Siren: “The exception to the rule, it seems. They’ve kept her in a much more feminine costume, all in a gorgeous, angelic white. The cut of the cloak and the skirt over leggings and boots will have her on posters in every young boy’s bedroom. Divine!”


ASBO-Boy - Hero-ism Part 2

With a tumultuous heave Bark lifted the telegraph pole up onto his shoulders and plunged it into the hole in the pavement; then, just for good measure he channelled his strength through the wood until it sprung roots.

"Hippy." Arc-Light muttered. They were standing in broad daylight on Argyle Street repairing telegraph poles and the electricity supply. There was no one around. "So much for over-crowding." Arc-Light hovered in the air, concentrating on reconnecting all the wires, around her they waved like snakes in the wind. The street might have been empty but they knew they were being watched. Malady was behind them, going from door to door, window to window, drawing out their illnesses and swallowing them like sweets.

"How are you doing Mally?" Bark asked, moving broken pieces of pavement off the road and onto one of the many piles of spare rubble he'd built.

"Pony." Malady replied.

Bark nodded, scattering seeds in the cracks. Cars hadn't driven on these streets since before the Walls went up and all that remained of them were the rusty hulks in old gardens, since reclaimed by weeds and blackberries. Bark was keen to encourage life to return to the streets and turn the Sandfields into a Wood; in his wake, grass and flowers were springing up in the dead earth.

"You know, they use this road as a playground. I used to play here with my brother."

"Probably the safest road in Swansea." Arc-Light replied, descending. It was a bright November afternoon, a crystal clear sky and a sharp breeze from over the sea wall. They walked on to the next pole and Bark began to lift. Malady peered in through the boards covering a sash window. The room was filled with eyes.

Suddenly, she gasped and reeled backwards, tripping over the remains of a fire. The other two lifted her up and propped her up against a wall. Her skin had turned blue again and she was struggling to deal with something her power really didn't like.

"AIDS again?" Arc-Light asked, her voice a whisper. Malady nodded.

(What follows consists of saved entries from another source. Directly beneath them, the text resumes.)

(* ===== verification/Settling.v ===== *)
(** * The controller settles

    Left alone, with a server that takes its writes and services that publish their
    secrets, the controller stops: every run of it is finite in which it hears what changed
    before it goes on, and ends with every binding in sync.  A run of [ReconcileKind] never undoes what the one before it did, down
    to the reasons, messages and transition times in the status. *)
From S2P Require Import Prelude Api Conditions Effects Projection ProjectionLemmas ProjectionFacts.
From S2P Require Import Binding BindingFacts Resolver Resources BindingReconciler BindingReconcilerFacts.
From S2P Require Import Cluster ClusterFacts EndToEnd KindReconciler Kinds KindReconcilerFacts ClientsFacts.
From S2P Require Import Controllers ControllersFacts System SystemRuns SystemFacts WakeUps.

(** ** The status is a fixed point *)
Section status.
Context `{Kmeta, !SchemaGuess, !SemanticEquality, !ConditionManager}.
Implicit Types (st : ServiceBindingStatus) (b : ServiceBinding) (p : ServiceBindingProjection).

(** What a successful reconciliation leaves in the status. *)
Record final_status st (secret : LocalObjectReference) (generation : Z) p : Prop := {
  final_generation : SBStatus_ObservedGeneration st = generation;
  final_binding : SBStatus_Binding st = Some (mkLocalObjectReference (LocalObjectReference_Name secret));
  final_conditions : ∃ r c pr, conds3 st r c pr ∧
    (MC_Type r = "Ready" ∧ MC_Type c = "ServiceAvailable" ∧ MC_Type pr = "ProjectionReady") ∧
    says c (ConditionTrue, "Available", "") ∧ says pr (projected p) ∧
    match summary c pr with Some v => says r v | None => True end;
}.

Lemma mark_said t v c : says c v → mark t v c = c.
Proof. intros (Hs & Hr & Hm). unfold mark. rewrite <- Hs, decide_True by done. rewrite <- Hr, <- Hm. by destruct c. Qed.

Lemma markReady_said t c pr r :
  match summary c pr with Some v => says r v | None => True end → markReady t c pr r = r.
Proof. unfold markReady. destruct (summary c pr); [apply mark_said|done]. Qed.

Lemma markReady_says t c pr r :
  match summary c pr with Some v => says (markReady t c pr r) v | None => True end.
Proof. unfold markReady. destruct (summary c pr); [apply mark_says|done]. Qed.

Lemma markReady_Type t c pr r : MC_Type (markReady t c pr r) = MC_Type r.
Proof. unfold markReady. by destruct (summary c pr). Qed.

Lemma Initialize_typed t st :
  ∃ r c pr, conds3 (SB.InitializeConditions t st) r c pr ∧
    MC_Type r = "Ready" ∧ MC_Type c = "ServiceAvailable" ∧ MC_Type pr = "ProjectionReady".
Proof.
  unfold conds3, SB.InitializeConditions. rewrite foldl_lastOfType. do 3 eexists. split; [reflexivity|].
  split_and!; by apply lastOfType_Type.
Qed.

Lemma Initialize_typed_id t st r c pr :
  conds3 st r c pr → MC_Type r = "Ready" ∧ MC_Type c = "ServiceAvailable" ∧ MC_Type pr = "ProjectionReady" →
  SB.InitializeConditions t st = st.
Proof.
  intros Hc Ht. unfold SB.InitializeConditions. rewrite foldl_lastOfType, Hc.
  edestruct (lastOfType_three) as (-> & -> & ->); [exact Ht|]. by apply set_Conditions_id.
Qed.

(** What the two marks of a successful run leave. *)
Lemma marked_final b t secret b' p st :
  available b t secret b' → SB.PropagateServiceBindingProjectionStatus (Some p) t (SB_Status b') = Done st →
  final_status (SB.set_ObservedGeneration st (Meta_Generation (SB_Meta b))) secret (Meta_Generation (SB_Meta b)) p.
Proof.
  intros (st1 & Hst1 & ->) Hprop. destruct (Initialize_typed t (SB_Status b)) as (r & c & pr & Hconds & Hr & Hc & Hpr).
  rewrite (MarkServiceAvailable_eq t _ r c pr) in Hst1 by exact Hconds. injection Hst1 as <-.
  erewrite Propagate_eq in Hprop by reflexivity. injection Hprop as <-.
  split; [done|done|]. do 3 eexists. split; [reflexivity|]. rewrite !markReady_Type.
  split_and!; [done|done|done|apply mark_says..|apply markReady_says].
Qed.

(** They do not change what they left. *)
Lemma final_marked b t secret b' p st :
  final_status (SB_Status b) secret (Meta_Generation (SB_Meta b)) p →
  available b t secret b' → SB.PropagateServiceBindingProjectionStatus (Some p) t (SB_Status b') = Done st →
  SB.set_ObservedGeneration st (Meta_Generation (SB_Meta b)) = SB_Status b.
Proof.
  intros [Hg Hb (r & c & pr & Hconds & Htypes & Hc & Hpr & Hr)] (st1 & Hst1 & ->) Hprop.
  rewrite (Initialize_typed_id t _ r c pr Hconds Htypes) in Hst1.
  rewrite (MarkServiceAvailable_eq t _ r c pr) in Hst1 by exact Hconds. cbn zeta in Hst1.
  rewrite (mark_said t _ c Hc), (markReady_said t _ _ _ Hr) in Hst1. injection Hst1 as <-.
  erewrite Propagate_eq in Hprop by reflexivity. cbn zeta in Hprop.
  rewrite (mark_said t _ pr Hpr), (markReady_said t _ _ _ Hr) in Hprop. injection Hprop as <-.
  unfold conds3 in Hconds. destruct (SB_Status b) as [g cs binding]. cbn in *. by subst.
Qed.

End status.

(** ** What is left to do, for keys [Q] of which [D] are finished *)
Section measure.
Context `{Countable A}.
Implicit Types (Q D : gset A) (k : A).

Definition remaining (Q D : gset A) : nat := 2 * size (Q ∖ D) + size (Q ∩ D).

Lemma remaining_done Q D k : k ∈ Q → k ∈ D → remaining (Q ∖ {[ k ]}) D < remaining Q D.
Proof.
  intros HQ HD. unfold remaining.
  assert (Q ∖ {[ k ]} ∖ D = Q ∖ D) as -> by set_solver.
  assert (size (Q ∖ {[ k ]} ∩ D) < size (Q ∩ D)); [|lia]. apply subset_size. set_solver.
Qed.

Lemma remaining_advance Q D k : k ∈ Q → k ∉ D → remaining Q (D ∪ {[ k ]}) < remaining Q D.
Proof.
  intros HQ HD. unfold remaining.
  assert (Q ∖ D = (Q ∖ (D ∪ {[ k ]})) ∪ {[ k ]}) as Heq.
  { apply set_eq. intros x. destruct (decide (x = k)); set_solver. }
  assert (size (Q ∖ D) = size (Q ∖ (D ∪ {[ k ]})) + 1) as ->.
  { rewrite Heq at 1. rewrite (size_union (Q ∖ (D ∪ {[ k ]})) {[ k ]}) by set_solver. by rewrite size_singleton. }
  assert (Q ∩ (D ∪ {[ k ]}) = (Q ∩ D) ∪ {[ k ]}) as -> by set_solver.
  rewrite (size_union (Q ∩ D) {[ k ]}) by set_solver. rewrite size_singleton. lia.
Qed.
End measure.

Section settling.
Context `{KmetaLaws, !KnativeController, !KnativeControllerLaws, !SchemaGuess}.
Context `{!SemanticEquality, !SemanticEqualityLaws, !ConditionManager}.
Context `{!KnativeReconciler controller_event ServiceBinding ServiceBindingStatus}.
Context `{!KnativeReconcilerLaws controller_event ServiceBinding ServiceBindingStatus}.
Context {PServer BServer : Type} `{!ApiServer PServer, !ApiServerLaws}.
Context `{!BindingServer BServer, !BindingServerLaws, !BindingProcessing}.
Context `{!UidNames}.
Implicit Types (b : ServiceBinding) (p q : ServiceBindingProjection) (k : object_name).
Implicit Types (σ : system (PServer := PServer) (BServer := BServer)).


(** ** The assumptions *)

(** The server takes the update of a status that has the stored version. *)
Definition status_accepting (s : BServer) : Prop := ∀ namespace b current,
  b_get s (namespace, name b) = Some current →
  Meta_ResourceVersion (SB_Meta current) = Meta_ResourceVersion (SB_Meta b) →
  ∃ q : ServiceBinding, (b_update_status s namespace b).2 = Ok q.

Definition live σ k b : Prop := b_get (bindings σ) k = Some b ∧ Meta_DeletionTimestamp (SB_Meta b) = None.

(** The services of all bindings are found, and publish their secrets. *)
Definition served σ : Prop := ∀ k b, live σ k b →
  ∃ secret, ∀ b', same_binding b b' → publishes (services σ) (service_of b') (SB_Meta b') secret.

(** No projection of another owner is in the way. *)
Definition unblocked σ : Prop := ∀ k b p, live σ k b →
  api_get (projections σ) k = Some p → IsControlledBy (SBP_Meta p) (SB_Meta b) = true.

Lemma works_until_rest σ : (∀ σ', ¬ works σ σ') → at_rest σ.
Proof.
  intros Hno. assert (projectionWatch σ = []) as Hp.
  { destruct (projectionWatch σ) eqn:Hp; [done|]. by edestruct Hno; eapply works_deliver_projection. }
  assert (bindingWatch σ = []) as Hb.
  { destruct (bindingWatch σ) eqn:Hb; [done|]. by edestruct Hno; eapply works_deliver_binding. }
  split; [|done]. apply elem_of_equiv_empty_L. intros k Hk. by apply (Hno (process σ 0%Z k)), works_process.
Qed.

(** ** A key that is done *)

(** There is nothing to do for [b]. *)
Definition final σ k b : Prop := ∃ secret p,
  publishes (services σ) (service_of b) (SB_Meta b) secret ∧
  api_get (projections σ) k = Some p ∧
  Cluster.settled (SB.SetDefaults b) secret p ∧
  final_status (SB_Status b) secret (Meta_Generation (SB_Meta b)) p.

Definition finished σ k : Prop := ∀ b, live σ k b → final σ k b.

Lemma heard_current σ k : books σ → projectionWatch σ = [] → bindingWatch σ = [] → current σ k.
Proof.
  intros Hbooks Hp Hb. split; [by rewrite (books_bindings _ Hbooks), Hb|by rewrite (books_projections _ Hbooks), Hp].
Qed.

Lemma fresh_projection σ k :
  current σ k → from_cache (projectionCache σ) k = fresh_cache (projections σ) k.
Proof. intros [_ Hp]. unfold from_cache, fresh_cache. by rewrite Hp. Qed.

Lemma no_writes_quiet (new : list binding_event) s :
  writes new = [] → omap projection_change new = [] ∧ foldl apply_event s new = s.
Proof.
  induction new as [|e new IH]; [done|]. unfold writes. cbn [List.filter]. destruct (is_write e) eqn:He; [done|].
  intros Hw. destruct (IH Hw) as [IH1 IH2]. destruct e; cbn in *; done.
Qed.

(** The reconciliation of a live binding whose service publishes a secret ends before the
    projection only when that fails. *)
Lemma published_reconciles (env : BindingEnv controller_event) b service new b' ev secret :
  reconciles b service new b' ev → Forall (answers env) new → Meta_DeletionTimestamp (SB_Meta b) = None →
  publishes (env_resolver env) (serviceRef b service) (SB_Meta b) secret →
  ∃ t calls calls' b1 desired r, new = EvNow t :: map EvResolver calls ++ calls' ∧
    available b t secret b1 ∧ SB_Meta b1 = SB_Meta b ∧ asks b secret desired ∧
    projects b desired calls' r ∧ Forall (answers env) calls' ∧
    ∀ p, r = Ok p → event_result ev = None ∧ ∃ st,
      SB.PropagateServiceBindingProjectionStatus (Some p) t (SB_Status b1) = Done st ∧
      SB_Status b' = SB.set_ObservedGeneration st (Meta_Generation (SB_Meta b)).
Proof.
  intros Hrec Hans Hd Hpub.
  destruct Hrec as [d Hd'|t calls err _ Hr|t calls secret' b1 desired calls' err _ Hr Hav Hm Hp
    |t calls secret' b1 desired calls' p status _ Hr Hav Hm Hp Hprop]; [congruence|..];
    apply Forall_cons in Hans as [_ Hans].
  - apply answers_calls in Hans. by pose proof (resolves_published _ _ _ _ _ _ Hpub Hr Hans).
  - apply Forall_app in Hans as [Hc%answers_calls Hc'].
    pose proof (resolves_published _ _ _ _ _ _ Hpub Hr Hc) as [= ->].
    destruct (available_asks _ _ _ _ _ Hav Hm) as [Hmeta Hask]. apply (projects_ext _ b) in Hp; [|done].
    exists t, calls, calls', b1, desired, (Err err). by split_and!.
  - apply Forall_app in Hans as [Hc%answers_calls Hc'].
    pose proof (resolves_published _ _ _ _ _ _ Hpub Hr Hc) as [= ->].
    destruct (available_asks _ _ _ _ _ Hav Hm) as [Hmeta Hask]. apply (projects_ext _ b) in Hp; [|done].
    exists t, calls, calls', b1, desired, (Ok p). split_and!; try done.
    intros p' [= <-]. split; [done|]. exists status. split; [done|]. cbn. by rewrite Hmeta.
Qed.

(** *** Processing a finished key *)

(** Only the queue changed: [k] is gone. *)
Record idle σ σ' k : Prop := {
  idle_bindings : bindings σ' = bindings σ;
  idle_projections : projections σ' = projections σ;
  idle_bindingCache : bindingCache σ' = bindingCache σ;
  idle_projectionCache : projectionCache σ' = projectionCache σ;
  idle_bindingWatch : bindingWatch σ' = bindingWatch σ;
  idle_projectionWatch : projectionWatch σ' = projectionWatch σ;
  idle_services : services σ' = services σ;
  idle_queue : queue σ' = queue σ ∖ {[ k ]};
}.

Lemma process_idle σ clock k log :
  run_key σ clock k = (Done None, log) → omap projection_change (binding_calls log) = [] →
  foldl apply_event (projections σ) (binding_calls log) = projections σ →
  omap binding_change (kind_calls log) = [] → foldl apply_status (bindings σ) (kind_calls log) = bindings σ →
  idle σ (process σ clock k) k.
Proof.
  intros Hrun Hp Hps Hb Hbs. rewrite (process_fields σ clock k _ log Hrun), Hp, Hps, Hb, Hbs.
  split; cbn; rewrite ?app_nil_r; try done. set_solver.
Qed.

"Pony." She replied, her eyes bunched closed and her body quivering with the concerted effort, "Pony, pony, pony, pony, pony, pony, pony." Arc-Light rocked her back and forth as her body digested the infection and broke it down. When the convulsions stopped Arc-Light breathed again and cursed the day they'd got a twelve year old girl to cure Swansea on the strength of getting her a pony.

"Seren."

"What?" Arc-Light returned.

"Her name is Seren."

Arc-Light laughed. Malady had just cured AIDS for the second time today and probably for the fiftieth time since they'd started and still, all she could think of was the pony.

**

"You've got a nerve of steel, kid," David Self muttered, his eyes invisible behind a pair of red, shaded glasses, "I'm impressed. If you were doing anything other than trying to blackmail me I'd probably be offering you a job."

"Gutted." Squeeze replied, standing half in darkness on the other side of the grim office above the factory. Outside the window, the refurbished Vetch field glimmered in the cold winter light. Practising on its emerald surface were the Swans and watching them from all around were the members of committees, business-men, Self's friends and acquaintances. On the other side of the wall were the slums and not even the roar of the crowd could block out the smell on match day. Squeeze was pretty certain all slums smelled like that but he liked to think it was the smell of injustice.

"So," Self continued, leafing through the photos on his desk, "You've got one of me meeting this gentleman here, my aide, no less; you've got my aide, then, in several locations speaking privately to key members of the union. No prizes for guessing what about, eh? If this got out, I'd have a riot on my hands. Why on earth would you want to disrupt the infra-structure; something I've worked very hard to maintain for the past twenty years? The Spice, after all, must flow."

David Self, the oft titled Self-Made Millionaire, one of the richest men in Swansea, and, as it happened, one of the most corrupt. Then again, they were all corrupt.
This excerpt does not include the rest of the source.